Bungo Tebo dan Kab. Tanjung Jabung, Provinsi Jambi dengan koordinat 0°40’ – 1°30 LS,
102°13’ – 102°45’ BT.
Memiliki keanekaragaman flora yang terdiri dari Jelutung (Dyera costulata), getah
merah (Palaquium sp.), pulai (Alstonia scholaris), kempas (Koompassia excelsa), rumbai
(Shorea sp.), cendawan muka rimau/raflesia (Rafflesia hasseltii), jernang atau palem darah
naga (Daemonorops draco), dan berbagai jenis rotan. Sedangkan keanekaragaman
faunanya terdiri dari 59 jenis mamalia, 6 jenis primata, 151 jenis burung, 18 jenis
kelelawar, dan berbagai jenis kupu-kupu.

G. Daftar Pustaka
Anonim. Taman Nasional Bukit Tigapuluh. https://123slide.org/tn-bukit-tigapuluh-pdf.
2017 diakses pada 15 Oktober 2017 pukul 10:35 WIB
Balai Taman Nasional Bukit Tigapuluh. Taman Nasional Bukit Tigapuluh Tigapuluh.
Riau: Kementerian Kehutanan. 2001
Kuswanda, Wanda, Abdullah Syarief Mukhtar. Potensi Masyarakat dan Peranan
Kelembagaan di Zona Penyangga Taman Nasional Bukit Tigapuluh. Jurnal
Penelitian Hutan dan Konservasi Alam Vol. III, No. 4. 2006
Setyowati, Abidah Billah, dkk. Konservasi Indonesia: Sebuah Potret Pengelolaan &
Kebijakan. Jakarta: Pokja Kebijakan Konservasi. 2008
Surat Keputusan Menteri Kehutanan Nomor 539/Kpts-II/1995
Tropical Forest Conservation Action-Sumatra. TN Bukit Tiga Puluh.

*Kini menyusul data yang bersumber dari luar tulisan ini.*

(** * MQLib D-Wave bridge: term extraction, solver bridge and backend adapters

    A shallow embedding of
      - include/heuristics/qubo/dwave_bridge.h: [DWaveResult] and the
        declaration of [run_dwave_solver];
      - the bridge implementation, both branches of [#ifdef USE_DWAVE]
        (it follows the class declaration in include/heuristics/qubo/dwave_sa.h,
        lines 19-159; "bridge, lines ..." below are lines of that file);
      - src/heuristics/qubo/dwave_qpu.cpp: the constructors
        [DWaveQPU::DWaveQPU] (lines 8-56) and [DWaveSA::DWaveSA]
        (lines 64-108).

    C++ [int] values are integers of [Z]; [double] values are IEEE 754
    binary64 values of [spec_float]; [std::string] is [string];
    [std::vector] is [list] and [emplace_back] appends at the end. *)

From Stdlib Require Import ZArith List String Bool Lia Sorted DecimalString.
From Stdlib Require Import Floats.SpecFloat.
Import ListNotations.
Local Open Scope string_scope.
Local Open Scope list_scope.
Local Open Scope Z_scope.

(* ===================================================================== *)
(** ** C++ scalars *)
(* ===================================================================== *)

Module Cpp.

(** [double]: an IEEE 754 binary64 value. *)
Definition double : Type := spec_float.

(** The literal [0.0]. *)
Definition zero : double := S754_zero false.

(** [a != b] on doubles: the negation of IEEE equality, so [-0.0 != 0.0]
    is false and [NaN != x] is true. *)
Definition ne (a b : double) : bool := negb (SFeqb a b).

(** The literals of the worked scenario: [1.0], [-2.0], [3.5], [-0.5]. *)
Definition d_1_0 : double := S754_finite false 4503599627370496 (-52).
Definition d_m2_0 : double := S754_finite true 4503599627370496 (-51).
Definition d_3_5 : double := S754_finite false 7881299347898368 (-51).
Definition d_m0_5 : double := S754_finite true 4503599627370496 (-53).

(** [std::to_string(int)]: the decimal representation. *)
Definition to_string (z : Z) : string := NilZero.string_of_int (Z.to_int z).

(** [s.empty()] on a [std::string]. *)
Definition empty (s : string) : bool :=
  match s with EmptyString => true | String _ _ => false end.

(** [v.empty()] on a [std::vector]. *)
Definition vempty {A : Type} (v : list A) : bool :=
  match v with [] => true | _ :: _ => false end.

(** Exceptions as the handlers of the bridge tell them apart: those
    derived from [std::exception], which carry a [what()] text (every
    exception pybind11 raises for a Python error or a failed cast is of
    this kind), and all others. *)
Inductive exn : Type :=
| StdException (what : string)
| OtherException.

(** How a piece of code ends: normally, by an exception that leaves it, or
    in undefined behaviour (null dereference, read outside a vector). *)
Inductive outcome (A : Type) : Type :=
| Normal (a : A)
| Exceptional (e : exn)
| Undefined.
Arguments Normal {A} a.
Arguments Exceptional {A} e.
Arguments Undefined {A}.

(** [std::length_error], as [std::vector::reserve] throws it (the text is
    the one of libstdc++). *)
Definition length_error : exn := StdException "vector::reserve".

(** [v.reserve(count)] for an [int] expression [count]: the count is
    converted to the unsigned [size_type], so a negative one becomes larger
    than [max_size()] and [reserve] throws [std::length_error]; otherwise
    only the capacity of the vector changes.  (Sums are taken in [Z];
    running out of memory is not modelled.) *)
Definition reserve_throws (count : Z) : bool := count <? 0.

(** A pointer to the caller's [std::string] object, or the null pointer. *)
Inductive string_ptr : Type :=
| nullptr
| address_of_error.

Definition non_null (p : string_ptr) : bool :=
  match p with nullptr => false | address_of_error => true end.

End Cpp.

Import Cpp.

(* ===================================================================== *)
(** ** The optimization instance (collaborator) *)
(* ===================================================================== *)

(** Modelled from the spec: [QUBOInstance] (problem/qubo_instance.h) is a
    collaborator whose declaration is not part of these sources.  The
    adapters use four of its accessors: [get_size()], [get_lin()] (the
    linear weights, indexed [0..size-1]), the iterator range
    [get_all_nonzero_begin() .. get_all_nonzero_end()] over
    [((i, j), weight)] entries, and [get_edge_count()]. *)
Record QUBOInstance : Type := {
  get_size : Z;
  get_lin : list double;
  get_all_nonzero : list ((Z * Z) * double)
}.

(** Number of entries the off-diagonal iterator yields. *)
Definition get_edge_count (qi : QUBOInstance) : Z :=
  Z.of_nat (List.length (get_all_nonzero qi)).

(** The collaborator's contract: there is one linear weight per variable. *)
Definition well_formed (qi : QUBOInstance) : Prop :=
  Z.of_nat (List.length (get_lin qi)) = get_size qi.

(** [std::tuple<int,int,double>]. *)
Definition term : Type := Z * Z * double.

Definition row (t : term) : Z := fst (fst t).
Definition col (t : term) : Z := snd (fst t).
Definition weight (t : term) : double := snd t.

(* ===================================================================== *)
(** ** Term extraction as written in the two constructors *)
(* ===================================================================== *)

(** The instance of the worked scenario: size 3, linear weights
    [1.0, 0.0, -2.0], one off-diagonal pair [(0,2) = 3.5]. *)
Definition scenario : QUBOInstance :=
  {| get_size := 3;
     get_lin := [d_1_0; zero; d_m2_0];
     get_all_nonzero := [((0, 2), d_3_5)] |}.

Module DWaveQPU_src.

(** dwave_qpu.cpp, lines 22-27:
    [for (int i = 0; i < n; ++i) { double w = lin[i];
       if (w != 0.0) terms.emplace_back(i, i, w); }]
    [iterations] is the number of times the body still runs ([n - i],
    or none when [n <= i]); [None] is the undefined behaviour of reading
    [lin[i]] outside the vector. *)
Fixpoint diagonal_loop (iterations : nat) (i : Z) (lin : list double)
    (terms : list term) : option (list term) :=
  match iterations with
  | O => Some terms
  | S k =>
      match nth_error lin (Z.to_nat i) with
      | None => None
      | Some w =>
          diagonal_loop k (i + 1) lin
            (if ne w zero then terms ++ [(i, i, w)] else terms)
      end
  end.

(** dwave_qpu.cpp, lines 30-39: the iterator runs from begin to end. *)
Fixpoint offdiagonal_loop (it : list ((Z * Z) * double))
    (terms : list term) : list term :=
  match it with
  | [] => terms
  | entry :: it' =>
      let i := fst (fst entry) in
      let j := snd (fst entry) in
      let w := snd entry in
      offdiagonal_loop it' (if ne w zero then terms ++ [(i, j, w)] else terms)
  end.
(** * rollup-plugin-commonjs-alternate: the CommonJS-to-ESM transform

    A shallow embedding of the plugin's [transform] hook
    (src/unnamed/part_000, the current variant, and the older variant
    src/index.js) together with the libraries it drives:

    - the syntax tree produced by [this.parse]: ESTree node objects, each
      with its identity, its scalar properties and its children in key
      order;
    - [estree-walker]'s [walk] with its [enter] and [leave] callbacks;
    - [magic-string]'s [overwrite], [prepend], [append] and [toString]
      (the source map is not modelled);
    - the [eval] of the regenerated [if] statement that picks a branch: the
      transform takes the meaning of an expression in the host world as a
      parameter, and [JsEval] gives it for a fragment of JavaScript.

    Stateful code is written in explicit state-passing style over the
    record [state], which holds the [let] variables of [transform] and the
    world [eval] runs in; JavaScript exceptions are the [Err] results of
    the type [result].  The tree of a unit is an input of the model: the
    parser is the host's.  Part I holds the definitions, Part II the
    properties. *)

From Stdlib Require Import ZArith Ascii String List DecimalString DecimalNat
  DecimalFacts Lia.
From stdpp Require Import base strings list gmap.

Set Warnings "-register-all".
Open Scope string_scope.
Open Scope nat_scope.
Open Scope list_scope.
(** The [if / elif / else] on the event type inside the [try]. *)
Definition dispatch (stripe_event : StripeEvent) (webhook_event_id : UUID)
    : M unit :=
  let event_type := ev_type stripe_event in
  if String.eqb event_type "payment_intent.succeeded" then
    _handle_payment_succeeded stripe_event webhook_event_id
  else if String.eqb event_type "payment_intent.payment_failed" then
    _handle_payment_failed stripe_event webhook_event_id
  else if String.eqb event_type "payment_intent.canceled" then
    _handle_payment_canceled stripe_event webhook_event_id
  else ret tt.

(** Lines 262-281: the [try] around the dispatch and its [except]. *)
Definition finish_processing (stripe_event : StripeEvent)
    (webhook_event_id : UUID) : M unit :=
  try_except
    (dispatch stripe_event webhook_event_id ;;
     WebhookEventRepository.mark_processed webhook_event_id None None)
    (fun e =>
       let error_msg :=
         String.append "Error processing webhook: " (str_exn e) in
       WebhookEventRepository.mark_processed webhook_event_id None
         (Some error_msg) ;;
       raise e).

Definition process_webhook (stripe_event : StripeEvent)
    (raw_payload : string) : M unit :=
  started <- begin_processing stripe_event raw_payload ;;
  match started with
  | None => ret tt
  | Some webhook_event_id => finish_processing stripe_event webhook_event_id
  end.

End Service.

End BillingService.

(** The values of [PackageType], and [PackageType(value)], which raises
    ValueError (here [None]) for any other string. *)
Definition PackageType_value (p : PackageType) : string :=
  match p with
  | BASIC => "basic"
  | STANDARD => "standard"
  | PREMIUM => "premium"
  end.

Definition PackageType_of_value (s : string) : option PackageType :=
  if String.eqb s "basic" then Some BASIC
  else if String.eqb s "standard" then Some STANDARD
  else if String.eqb s "premium" then Some PREMIUM
  else None.

(** ** presentation/billing.py *)

Inductive HttpResult (A : Type) :=
| Response (body : A)
| HTTPException (status_code : nat) (detail : string).
Arguments Response {A} body.
Arguments HTTPException {A} status_code detail.
Lemma bottom_up_walk_order_witness :
  dst_list0 !! "file" = Some [] /\ dst_list0 !! "dir" = Some []
  /\ shallow 12 (side false stale_local) = true
  /\ exists L w',
       _walk 12 "/c/d" false false
         (collect (fun e _ => _delete_dst_body false false dst_list0 e))
         ([], tt) stale_local = (Ok (L, tt), w')
       /\ _delete_dst 12 "/c/d" dst_list0 false false stale_local
          = (Ok tt, w')
       /\ (forall k n, reach (side false stale_local) "/c/d" k ->
                       side false stale_local !! k = Some n ->
                       exists st, (kind_of_node n, k, st) ∈ L)
       /\ (forall l1 d st l2,
              L = l1 ++ ("dir", d, st) :: l2 ->
              is_Some st
              /\ forall k n, reach (side false stale_local) d k ->
                             side false stale_local !! k = Some n ->
                             exists st', (kind_of_node n, k, st') ∈ l1)
       /\ (false = false ->
           forall d nd,
             reach (side false stale_local) "/c/d" d ->
             side false stale_local !! d = Some nd ->
             S_ISDIR (n_mode nd) = true -> ~ listed dst_list0 nd d ->
             (forall name m,
                 valid_name name = true ->
                 side false stale_local !! os_path.join d name = Some m ->
                 S_ISDIR (n_mode m) = false
                 /\ ~ listed dst_list0 m (os_path.join d name)) ->
             side false w' !! d = None
             /\ forall name, valid_name name = true ->
                             side false w' !! os_path.join d name = None).
Proof.
  split; [reflexivity|]. split; [reflexivity|].
  split; [vm_compute; reflexivity|].
  exact (proj1 bottom_up_walk_order 12%nat "/c/d" dst_list0 false false [] []
           stale_local eq_refl eq_refl eq_refl).
Defined.

(** ** Two runs in succession *)




(** ** Order of the top-down walk *)

Lemma top_down_mono (root root' : string) (L seen seen' : list entry) :
  (forall e, e ∈ seen -> e ∈ seen') ->
  (root = root' \/ exists st, ("dir", root, st) ∈ seen') ->
  top_down root seen L -> top_down root' seen' L.
Proof.
  revert seen seen'. induction L as [|e L IH]; intros seen seen' Hs Hr; simpl;
    [auto|].
  intros [(Hst & d & name & Hv & Hp & Hd) HL]. split.
  - split; [exact Hst|]. exists d, name. split; [exact Hv|].
    split; [exact Hp|]. destruct Hd as [-> | (st & Hin)].
    + destruct Hr as [<- | Hr]; [left; reflexivity | right; exact Hr].
    + right. exists st. apply Hs, Hin.
  - apply (IH (seen ++ [e]) (seen' ++ [e])); [| |exact HL].
    + intros x Hx. apply elem_of_app in Hx as [Hx|Hx];
        apply elem_of_app; [left; apply Hs, Hx | right; exact Hx].
    + destruct Hr as [-> | (st & Hin)]; [left; reflexivity|].
      right. exists st. apply elem_of_app. left. exact Hin.
Qed.
(** The date parsing of pandas.
    - [Timestamp_of s] is the scalar conversion, used by [pd.to_datetime] on
      a text and by the comparison of a date column with a text; the empty
      text gives NaT.
    - [to_datetime_column] is [pd.to_datetime] on the date column of a
      non-empty table; it converts the column as a whole (the format is
      guessed from the first element), so its result on a column is not
      determined by the scalar conversion of the elements. A column that
      holds a text on which the scalar conversion raises is rejected.
    - [to_datetime_None_is_NaT] tells whether [pd.to_datetime(None)] is NaT
      (pandas 3) rather than [None] (pandas 2). *)
Class Pandas : Type := {
  Timestamp_of : string -> parsed;
  to_datetime_column : list string -> result (list (date * Z));
  to_datetime_None_is_NaT : bool;
  Timestamp_of_empty : Timestamp_of "" = Missing;
  Timestamp_of_valid :
    forall s d ns, Timestamp_of s = Moment d ns -> valid_instant d ns = true;
  to_datetime_column_valid :
    forall col stamps, to_datetime_column col = Ok stamps ->
      Forall (fun p => valid_instant (fst p) (snd p) = true) stamps;
  to_datetime_column_length :
    forall col stamps, to_datetime_column col = Ok stamps ->
      List.length stamps = List.length col;
  to_datetime_column_unparseable :
    forall col s, In s col -> Timestamp_of s = Unparseable ->
      exists e, to_datetime_column col = Raise e
}.

(** The square root inside [np.std]. *)
Class Numpy : Type := {
  np_sqrt : Q -> Q
}.

(** A fitted [LinearRegression]: [coef_[0]], [predict([[x]])[0]] and
    [score(X, y)]. *)
Record LinearModel : Type := {
  coef_ : Q;
  predict : Z -> Q;
  score : list Z -> list Z -> Q
}.

Class Sklearn : Type := {
  (** Whether the import of scikit-learn at module load succeeded. *)
  SKLEARN_AVAILABLE : bool;
  LinearRegression_fit : list Z -> list Z -> result LinearModel;
  vectorizer : Type;
  classifier : Type;
  (** [TfidfVectorizer(...).fit_transform(X)] followed by
      [MultinomialNB().fit(X_vec, y)]. *)
  fit_vectorizer : list string -> result vectorizer;
  fit_classifier : vectorizer -> list string -> list string -> result classifier;
  (** [vectorizer.transform([note])], [classifier.predict] and the maximum of
      [classifier.predict_proba]. *)
  predict_with : classifier -> vectorizer -> string -> result (string * Q)
}.

(* ===================================================================== *)
(** ** The record store *)
(* ===================================================================== *)

(** A transaction as the store holds it. Both writers of the store,
    [add_expense] and [import_from_csv], set ['id'], ['amount'],
    ['category'], ['date'] and ['note'], so [e.get('id', 0)] is [e_id e];
    only [add_expense] sets ['username'], hence the option. *)
Record expense : Type := Expense {
  e_id : Z;
  e_amount : Z;
  e_category : string;
  e_date : string;
  e_note : string;
  e_username : option string
}.

(** The JSON file: [None] when it is absent, unreadable or not a JSON array.
    [writable] tells whether creating the directory and opening the file for
    writing succeed. *)
Record disk : Type := Disk {
  expenses_json : option (list expense);
  writable : bool
}.

(** A row of the table built by [load_dataframe]: the date is parsed into a
    calendar date and a time of day (nanoseconds since midnight). *)
Record row : Type := Row {
  r_id : Z;
  r_amount : Z;
  r_category : string;
  r_date : date;
  r_time : Z;
  r_note : string;
  r_username : option string
}.

(** The timestamp of a row. *)
Definition row_instant (r : row) : Z := instant (r_date r) (r_time r).

Definition DataFrame : Type := list row.

(** The outcome of [int(row['amount'])] on a cell of the CSV table. *)
Inductive int_conversion : Type :=
| IntOk (z : Z)
| IntValueError
| IntTypeError
| IntOverflowError.

(** One data row of the CSV table after the conversions of the import loop:
    [int(row['amount'])], [str(row['category'])], [str(row['date'])] and,
    when the table has a [note] column, [str] of its cell. *)
Record csv_row : Type := CsvRow {
  row_amount : int_conversion;
  row_category : string;
  row_date : string;
  row_note : option string
}.

Record csv_frame : Type := CsvFrame {
  columns : list string;
  rows : list csv_row
}.

(** The path handed to the import and what [pd.read_csv] makes of it. *)
Record csv_source : Type := CsvSource {
  csv_path : string;
  csv_exists : bool;
  csv_is_file : bool;
  csv_suffix : string;
  read_csv : result csv_frame
}.

Module DataManager.

Definition load_data (d : disk) : list expense :=
  match expenses_json d with
  | Some data => data
  | None => []
  end.

Definition save_data (data : list expense) (d : disk) : bool * disk :=
  if writable d then (true, Disk (Some data) (writable d)) else (false, d).

Definition get_username (e : expense) : string :=
  match e_username e with
  | Some u => u
  | None => ""
  end.

Section LoadDataframe.
Context `{Pandas}.

Definition make_row (e : expense) (stamp : date * Z) : row :=
  Row (e_id e) (e_amount e) (e_category e) (fst stamp) (snd stamp) (e_note e)
      (e_username e).

Definition load_dataframe (d : disk) (username : string) : result DataFrame :=
  let data := load_data d in
  let data :=
    if (username =? "")%string then data
    else filter (fun e => (get_username e =? username)%string) data in
  match data with
  | [] => Ok []
  | _ =>
      stamps <- to_datetime_column (map e_date data) ;;
      Ok (map (fun p => make_row (fst p) (snd p)) (combine data stamps))
  end.

(** [df[df['date'] >= bound]] and [df[df['date'] <= bound]] for a text
    bound: the text is converted for the comparison, which raises
    [TypeError] when the conversion fails and selects no row when it gives
    NaT. *)
Definition compare_dates (keep : Z -> Z -> bool) (bound : string) (df : DataFrame)
  : result DataFrame :=
  match Timestamp_of bound with
  | Unparseable =>
      Raise (Exn TypeError "Invalid comparison between dtype=datetime64[ns] and str")
  | Missing => Ok []
  | Moment d ns => Ok (filter (fun r => keep (row_instant r) (instant d ns)) df)
  end.
(** [get tables()] *)
Definition tables (st : Store) (this : loc) : res (list Element.t) :=
  match nodes st !! this with
  | None => TypeError
  | Some nd =>
    match entries st !! NodeObj._data nd with
    | None => TypeError
    | Some e => Val (List.filter is_table (Sect.children (Entry.section e)))
    end
  end.

(** [list[i]._node]: raises on [undefined._node]; an entry without the
    property yields [undefined]. *)
Definition entry_node (st : Store) (o : option loc) : res ref :=
  match o with
  | None => TypeError
  | Some l =>
    match entries st !! l with
    | None => TypeError
    | Some e => Val (ref_of (Entry._node e))
    end
  end.

(** [next()] *)
Definition next (st : Store) (this : loc) : res ref :=
  match nodes st !! this with
  | None => TypeError
  | Some nd =>
    if NodeObj._index nd >=? Z.of_nat (length (NodeObj._list nd)) - 1
    then Val Null
    else entry_node st (array_get (NodeObj._list nd) (NodeObj._index nd + 1))
  end.

(** [prev()] *)
Definition prev (st : Store) (this : loc) : res ref :=
  match nodes st !! this with
  | None => TypeError
  | Some nd =>
    if NodeObj._index nd <? 0
    then Val Null
    else entry_node st (array_get (NodeObj._list nd) (NodeObj._index nd - 1))
  end.

(** The [while] loop of [get children()].  Each iteration uses one unit of
    fuel; [None] means the fuel ran out before the loop ended. *)
Fixpoint children_loop (fuel : nat) (st : Store) (this_level : Z)
    (curr : ref) (children : list loc) : option (res (list loc)) :=
  match curr with
  | Obj c =>
    match nodes st !! c with
    | None => Some TypeError
    | Some nd =>
      if NodeObj.level nd >? this_level then
        match fuel with
        | O => None
        | S fuel' =>
          match next st c with
          | Val curr' => children_loop fuel' st this_level curr' (children ++ [c])
          | TypeError => Some TypeError
          end
        end
      else Some (Val children)
    end
  | _ => Some (Val children)
  end.

(** [get children()] *)
Definition children (fuel : nat) (st : Store) (this : loc) : option (res ListObj.t) :=
  match nodes st !! this with
  | None => Some TypeError
  | Some nd =>
    match next st this with
    | TypeError => Some TypeError
    | Val curr =>
      res_map ListObj.mk <$> children_loop fuel st (NodeObj.level nd) curr []
    end
  end.

(** [toJSON()] *)
Definition toJSON (st : Store) (this : loc) : res loc :=
  match nodes st !! this with
  | None => TypeError
  | Some nd => Val (NodeObj._data nd)
  end.

End OutlineNode.

(** ** class OutlinesArrayList *)

Module OutlinesArrayList.

(** [constructor(collection)]: [collection || []] *)
Definition new (collection : option (list loc)) : ListObj.t :=
  ListObj.mk (default [] collection).

(** [get length()] *)
Definition length (this : ListObj.t) : Z :=
  Z.of_nat (List.length (ListObj._outlines this)).

(** [get tables()] *)
Definition tables (st : Store) (this : ListObj.t) : res (list Element.t) :=
  reduce (λ collection outline,
            match OutlineNode.tables st outline with
            | Val tables =>
              if Z.of_nat (List.length tables) >? 0
              then Val (collection ++ tables)
              else Val collection
            | TypeError => TypeError
            end)
         (ListObj._outlines this) [].

(** [getItem(n)] *)
Definition getItem (this : ListObj.t) (n : Z) : ref :=
  ref_of (array_get (ListObj._outlines this) n).

(** [first()] *)
Definition first (this : ListObj.t) : ref := getItem this 0.

(** [last()] *)
Definition last (this : ListObj.t) : ref := getItem this (length this - 1).

(** [findByLevel(level)] *)
Definition findByLevel (st : Store) (this : ListObj.t) (level : Z) : res (list loc) :=
  filter_cb (λ outline,
               match nodes st !! outline with
               | None => TypeError
               | Some nd => Val (NodeObj.level nd =? level)
               end)
            (ListObj._outlines this).

(** [findByTags(tags)] *)
Definition findByTags (st : Store) (this : ListObj.t) (tags : string) : res (list loc) :=
  filter_cb (λ outline,
               match nodes st !! outline with
               | None => TypeError
               | Some nd =>
                 match arrays st !! NodeObj.tags nd with
                 | None => TypeError
                 | Some a => Val (existsb (λ tag, String.eqb tag tags) a)
                 end
               end)
            (ListObj._outlines this).

(** [findByTitle(title)] *)
Definition findByTitle (st : Store) (this : ListObj.t) (title : string) : res (list loc) :=
  filter_cb (λ outline,
               match nodes st !! outline with
               | None => TypeError
               | Some nd => Val (String.eqb (NodeObj.title nd) title)
               end)
            (ListObj._outlines this).

(** [setOutlines(collection)] *)
Definition setOutlines (collection : list loc) (this : ListObj.t) : ListObj.t :=
  ListObj.mk collection.

End OutlinesArrayList.

(** ** class Orgmode *)

Module Orgmode.

(** [Object.defineProperty(o, '_node', {get: () => node})]: raises when
    [o] is not an object, or when [o] already has the accessor [_node] that
    an earlier call defined (it is not configurable, so it cannot be
    redefined); on an entry without [_node] it defines the accessor. *)
Definition defineProperty_node (o : option loc) (node : loc) : M unit :=
  λ st,
    match o with
    | None => TypeError
    | Some l =>
      match entries st !! l with
      | None => TypeError
      | Some e =>
        match Entry._node e with
        | Some _ => TypeError
        | None =>
          Val (tt, set_entries (insert l
                     (Entry.mk (Entry.heading e) (Entry.section e) (Some node))) st)
        end
      end
    end.

(** The [map((data, index) => ...)] of [_buildOutlines], from position
    [index] on; [outlines] is [this._ast.outlines]. *)
Fixpoint map_outlines (outlines : list loc) (index : nat) (rest : list loc) : M (list loc) :=
  match rest with
  | [] => ret []
  | data :: rest' =>
    let* node := OutlineNode.new data (Z.of_nat index) (Some outlines) in
    let* _ := defineProperty_node (array_get outlines (Z.of_nat index)) node in
    let* nodes := map_outlines outlines (S index) rest' in
    ret (node :: nodes)
  end.

(** [_buildOutlines()] *)
Definition _buildOutlines (ast : Ast.t) : M (list loc) :=
  map_outlines (Ast.outlines ast) 0 (Ast.outlines ast).

(** [constructor(pathname)], from the point where the parser has returned
    the AST of the file (reading and parsing are outside the model):
    [super([])], then [setOutlines(this._buildOutlines())]. *)
Definition new (ast : Ast.t) : M DocObj.t :=
  let this := OutlinesArrayList.new (Some []) in
  let* outlines := _buildOutlines ast in
  ret (DocObj.mk (ListObj._outlines (OutlinesArrayList.setOutlines outlines this)) ast).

http://tfcasumatera.org/tn-bukit-tiga-puluh/ diakses pada 14 Oktober 2017 pukul
13:56 WIB
Undang-Undang No.05 tahun 1990 tentang Konservasi Sumber Daya Alam Hayati dan
Ekosistem
Winarni, Tri. Pariwisata Alam 51 Taman Nasional Indonesia : Untaian Rimba Raya
Sumatera. Bogor: Direktur Jenderal Konservasi Sumber Daya Alam dan Ekosistem.